View Issue Details Jump to Notes ] Print ]
IDProjectCategoryView StatusDate SubmittedLast Update
0015157CMakeModulespublic2014-09-14 12:392016-06-10 14:31
Reporterbchretien 
Assigned ToJames Bigler 
PriorityhighSeveritymajorReproducibilityalways
StatusclosedResolutionmoved 
PlatformOSOS Version
Product VersionCMake 3.0.2 
Target VersionFixed in Version 
Summary0015157: FindCUDA.cmake: separate compilation not working as expected
DescriptionI tried using separate compilation for CUDA with CMake, but I had the issue described by someone else on Stack Overflow: https://stackoverflow.com/questions/22540783/nvlink-error-when-linking-cuda-code-against-cuda-static-library-cmake [^]

In the CUDA SDK samples, there's a "simpleSeparateCompilation" sample that uses a Makefile to build a device static library and link it to the executable. I tried to adapt it to CMake, but the same CUDA linker error arises.

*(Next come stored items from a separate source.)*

(* ===== verification/Slab.v ===== *)
(** * The kernel allocator shim of [src/src/compat/linux/slab.h]

    [IOMalloc] and [IOFree] are XNU services: [IOMalloc] is a parameter that
    returns the bytes of a fresh block or fails.  A [kmalloc] block is that
    block with its first 8 bytes holding the requested size; the pointer the
    driver sees is the ninth byte. *)

From S2P Require Import Prelude.

Definition sizeof_size_t : Z := 8.
Definition GFP_KERNEL : Z := 0.
Definition GFP_ATOMIC : Z := 0.
Definition __GFP_ZERO : Z := 1.

(** [blk_size] is the header word, [blk_user] the bytes after it. *)
Record block := mk_block { blk_size : Z; blk_user : list Z }.

Section slab.
Variable IOMalloc : Z -> option (list Z).

(** [None]: undefined behaviour (the zeroing runs past the block);
    [Some None]: the allocator failed. *)
Definition kmalloc (size flags : Z) : option (option block) :=
  let total := u64 (size + sizeof_size_t) in
  match IOMalloc total with
  | None => Some None
  | Some b =>
      if negb (flags .& __GFP_ZERO =? 0)
      then u ← stn (zdrop sizeof_size_t b) 0 (zeros size);
           Some (Some (mk_block size u))
      else Some (Some (mk_block size (zdrop sizeof_size_t b)))
  end.

Definition kzalloc (size flags : Z) : option (option block) :=
  kmalloc size (flags .| __GFP_ZERO).

Definition kcalloc (n size flags : Z) : option (option block) :=
  kzalloc (u64 (n * size)) flags.

Definition kmalloc_array (n size flags : Z) : option (option block) :=
  kmalloc (u64 (n * size)) flags.

(** The argument [kfree] passes to [IOFree]. *)
Definition kfree_size (b : block) : Z := u64 (blk_size b + sizeof_size_t).

(** The address test of [kfree]: [true] when the block is really freed. *)
Definition kfree_accepts (addr : Z) : bool :=
  negb (addr =? 0) && negb (addr <? 0xffff000000000000).

(** The block returned, and whether the old one was released. *)
Definition krealloc (addr : Z) (b : block) (new_size flags : Z)
    : option (option block * bool) :=
  if addr =? 0 then r ← kmalloc new_size flags; Some (r, false)
  else
    r ← kmalloc new_size flags;
    match r with
    | None => Some (None, false)
    | Some nb =>
        let copy := if blk_size b <? new_size then blk_size b else new_size in
        src ← ldn (blk_user b) 0 copy;
        u ← stn (blk_user nb) 0 src;
        Some (Some (mk_block (blk_size nb) u), kfree_accepts addr)
    end.

(** [kmemdup]; [kstrdup] is the copy of the string with its terminator. *)
Definition kmemdup (src : list Z) (len flags : Z) : option (option block) :=
  r ← kmalloc len flags;
  match r with
  | None => Some None
  | Some nb =>
      s ← ldn src 0 len;
      u ← stn (blk_user nb) 0 s;
      Some (Some (mk_block (blk_size nb) u))
  end.

Definition kstrdup (s : list Z) (flags : Z) : option (option block) :=
  kmemdup (s ++ [0]) (zlen s + 1) flags.

(** [IOMalloc] returns a block of the size it was asked for. *)
Definition IOMalloc_sized : Prop := forall n b, IOMalloc n = Some b -> zlen b = n.

Section laws.
Context (Hsz : IOMalloc_sized).

Lemma kmalloc_spec size flags :
  0 <= size < 2 ^ 64 - 8 ->
  kmalloc size flags = Some None \/
  exists b, kmalloc size flags = Some (Some b) /\ blk_size b = size /\
    zlen (blk_user b) = size /\
    (flags .& __GFP_ZERO <> 0 -> blk_user b = zeros size).
Proof.
  intros Hs. unfold kmalloc, sizeof_size_t.
  rewrite (wrap_small 64) by (unfold in_range; lia).
  destruct (IOMalloc (size + 8)) as [m|] eqn:E; [right|by left].
  apply Hsz in E. destruct (Z.eqb_spec (flags .& __GFP_ZERO) 0); cbn [negb].
  - eexists. split; [done|]. cbn [blk_size blk_user]. split_and!; [done|zlen|done].
  - rewrite stn_Some; [|lia|zlen]. cbn [mbind option_bind]. eexists. split; [done|].
    cbn [blk_size blk_user]. rewrite ztake_0. cbn [app]. rewrite (zdrop_all (0 + _)) by zlen.
    rewrite app_nil_r. split; [done|]. split; [zlen|done].
Qed.

(** What [kfree] returns to [IOFree] is what [kmalloc] took from
    [IOMalloc]. *)
Lemma kmalloc_kfree size flags b :
  kmalloc size flags = Some (Some b) ->
  kfree_size b = u64 (size + sizeof_size_t).
Proof.
  unfold kmalloc, kfree_size. destruct (IOMalloc _) as [m|]; [|done].
  destruct (negb _); [|by intros [= <-]].
  destruct (stn _ _ _) as [u|]; cbn [mbind option_bind]; [|done]. by intros [= <-].
Qed.

Lemma kmalloc_in_range size flags b :
  0 <= size < 2 ^ 64 - 8 -> kmalloc size flags = Some (Some b) ->
  zlen (blk_user b) = size /\ blk_size b = size.
Proof. intros Hs E. destruct (kmalloc_spec size flags Hs) as [?|(b' & ? & ? & ? & _)]; naive_solver. Qed.
End laws.
End slab.

(** A concrete allocator: always succeeds, with recognisable contents. *)
Definition demo_malloc (n : Z) : option (list Z) := Some (replicate (Z.to_nat n) 0xA5).

Lemma demo_malloc_sized n b : demo_malloc n = Some b -> 0 <= n -> zlen b = n.
Proof. intros [= <-] ?. zlen. Qed.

If this is simply because this should be done some other way, then I guess the documentation in FindCUDA.cmake should be completed. Else, this may be an error in the module.
Steps To ReproduceAdd the enclosed CMakeLists to $CUDA_HOME/samples/0_Simple/simpleSeparateCompilation.

$ mkdir /tmp/test && cd /tmp/test
$ cmake $CUDA_HOME/samples/0_Simple/simpleSeparateCompilation
$ make
...
[100%] Building NVCC intermediate link file CMakeFiles/simpleSeparateCompilation.dir/./simpleSeparateCompilation_intermediate_link.o
nvlink error : Undefined reference to '_Z13multiplyByTwof' in '/tmp/test/CMakeFiles/simpleSeparateCompilation.dir//./simpleSeparateCompilation_generated_simpleSeparateCompilation.cu.o'
nvlink error : Undefined reference to '_Z11divideByTwof' in '/tmp/test/CMakeFiles/simpleSeparateCompilation.dir//./simpleSeparateCompilation_generated_simpleSeparateCompilation.cu.o'
CMakeFiles/simpleSeparateCompilation.dir/build.make:61: recipe for target 'CMakeFiles/simpleSeparateCompilation.dir/./simpleSeparateCompilation_intermediate_link.o' failed
Additional InformationI tested this on Arch Linux with CUDA 6.5 and CMake 3.0.2.
TagsCMake, CUDA, FindCUDA, linker, nvcc
Attached Filestxt file icon CMakeLists.txt [^] (519 bytes) 2014-09-14 12:39 [Show Content]

 Relationships

  Notes
(0036802)
James Bigler (developer)
2014-09-15 13:48

This is what I use to compile simpleSeparateCompilatino:

include_directories(
  common/inc
  shared/inc
  )

set(CUDA_SEPARABLE_COMPILATION ON)
cuda_add_executable(simpleSeparateCompilation
  simpleDeviceLibrary.cuh
  simpleDeviceLibrary.cu
  simpleSeparateCompilation.cu
  OPTIONS -gencode=arch=compute_20,code=sm_20 -gencode=arch=compute_30,code=sm_30
  )
(0036803)
bchretien (reporter)
2014-09-15 14:10

When you use this CMakeLists.txt, you don't actually have a separate static library containing device code that you can use elsewhere.

The default Makefile of simpleSeparateCompilation generates simpleDeviceLibrary.a, which you can then use when compiling some executable or library. The typical use case would be: you have a very large (e.g. templated) device codebase, and you want to generate it just once so that code (CUDA executable or library) using it will only require to parse the headers and link with the static library that contains device code, thus hopefully making compilation faster. This is what is advertised on slide 5 (http://on-demand.gputechconf.com/gtc-express/2012/presentations/gpu-object-linking.pdf [^]).
(0036804)
James Bigler (developer)
2014-09-15 15:13

Sorry, I missed the part about the library.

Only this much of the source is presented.